Requirement
An identical copy of all the entries is the required result.

=== Data for review ===

Lemma _sample_spec {S Y} `{BaseStorage S (list (string * V)) Y}
    (storage_object : S) feature_subset self sampled self' :
  _sample storage_object feature_subset self = Ok (sampled, self') →
  model_function self' = model_function self ∧
  sampling_strategy self' = sampling_strategy self ∧
  NoDup sampled.*1 ∧
  imputed (get_data storage_object).1 (bool_decide (sampling_strategy self = "joint"))
    feature_subset [] sampled.
Proof.
  unfold _sample. destruct (get_data storage_object) as [features ys]. cbn [fst].
  destruct (decide (sampling_strategy self = "joint")) as [Hj|Hj].
  - rewrite bool_decide_eq_true_2 by done. unfold _sample_marginals.
    intros ([rand_idx g] & _ & Hrun)%bind_Ok_inv.
    apply bind_Ok_inv in Hrun as (instance & Hinst & Hrun).
    apply bind_Ok_inv in Hrun as (d & Hd & [= <- <-]).
    apply py_getitem_int_elem in Hinst.
    apply comprehension_spec in Hd as (Hnd & Hout & Hin); [|constructor].
    split_and!; try done. split; [done|]. by exists instance.
  - rewrite bool_decide_eq_false_2 by done. unfold _sample_product_marginals.
    intros ([d g] & Hd & [= <- <-])%bind_Ok_inv.
    apply product_loop_spec in Hd as (Hnd & Hout & Hin); [|constructor].
    by split_and!.
Qed.

Lemma imputed_merge (features : list (list (string * V))) joint feature_subset x sampled :
  NoDup sampled.*1 →
  imputed features joint feature_subset [] sampled →
  imputed features joint feature_subset x (dict_merge x sampled).
Proof.
  intros Hnd [Hout Hin]. split.
  - intros k Hk. rewrite dict_get_merge by done. by rewrite (Hout k Hk).
  - destruct joint.
    + destruct Hin as (instance & Hinst & Hin). exists instance. split; [done|].
      intros k Hk. destruct (Hin k Hk) as [[v Hv] Heq]. split; [by exists v|].
      rewrite dict_get_merge by done. by rewrite Heq, Hv.
    + intros k Hk. destruct (Hin k Hk) as (instance & Hinst & [v Hv] & Heq).
      exists instance. split_and!; [done|by exists v|].
      rewrite dict_get_merge by done. by rewrite Heq, Hv.
Qed.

===

Finished task
Lemma _sample_spec {S Y} `{BaseStorage S (list (string * V)) Y}
    (storage_object : S) feature_subset self sampled self' :
  _sample storage_object feature_subset self = Ok (sampled, self') →
  model_function self' = model_function self ∧
  sampling_strategy self' = sampling_strategy self ∧
  NoDup sampled.*1 ∧
  imputed (get_data storage_object).1 (bool_decide (sampling_strategy self = "joint"))
    feature_subset [] sampled.
Proof.
  unfold _sample. destruct (get_data storage_object) as [features ys]. cbn [fst].
  destruct (decide (sampling_strategy self = "joint")) as [Hj|Hj].
  - rewrite bool_decide_eq_true_2 by done. unfold _sample_marginals.
    intros ([rand_idx g] & _ & Hrun)%bind_Ok_inv.
    apply bind_Ok_inv in Hrun as (instance & Hinst & Hrun).
    apply bind_Ok_inv in Hrun as (d & Hd & [= <- <-]).
    apply py_getitem_int_elem in Hinst.
    apply comprehension_spec in Hd as (Hnd & Hout & Hin); [|constructor].
    split_and!; try done. split; [done|]. by exists instance.
  - rewrite bool_decide_eq_false_2 by done. unfold _sample_product_marginals.
    intros ([d g] & Hd & [= <- <-])%bind_Ok_inv.
    apply product_loop_spec in Hd as (Hnd & Hout & Hin); [|constructor].
    by split_and!.
Qed.

Lemma imputed_merge (features : list (list (string * V))) joint feature_subset x sampled :
  NoDup sampled.*1 →
  imputed features joint feature_subset [] sampled →
  imputed features joint feature_subset x (dict_merge x sampled).
Proof.
  intros Hnd [Hout Hin]. split.
  - intros k Hk. rewrite dict_get_merge by done. by rewrite (Hout k Hk).
  - destruct joint.
    + destruct Hin as (instance & Hinst & Hin). exists instance. split; [done|].
      intros k Hk. destruct (Hin k Hk) as [[v Hv] Heq]. split; [by exists v|].
      rewrite dict_get_merge by done. by rewrite Heq, Hv.
    + intros k Hk. destruct (Hin k Hk) as (instance & Hinst & [v Hv] & Heq).
      exists instance. split_and!; [done|by exists v|].
      rewrite dict_get_merge by done. by rewrite Heq, Hv.
Qed.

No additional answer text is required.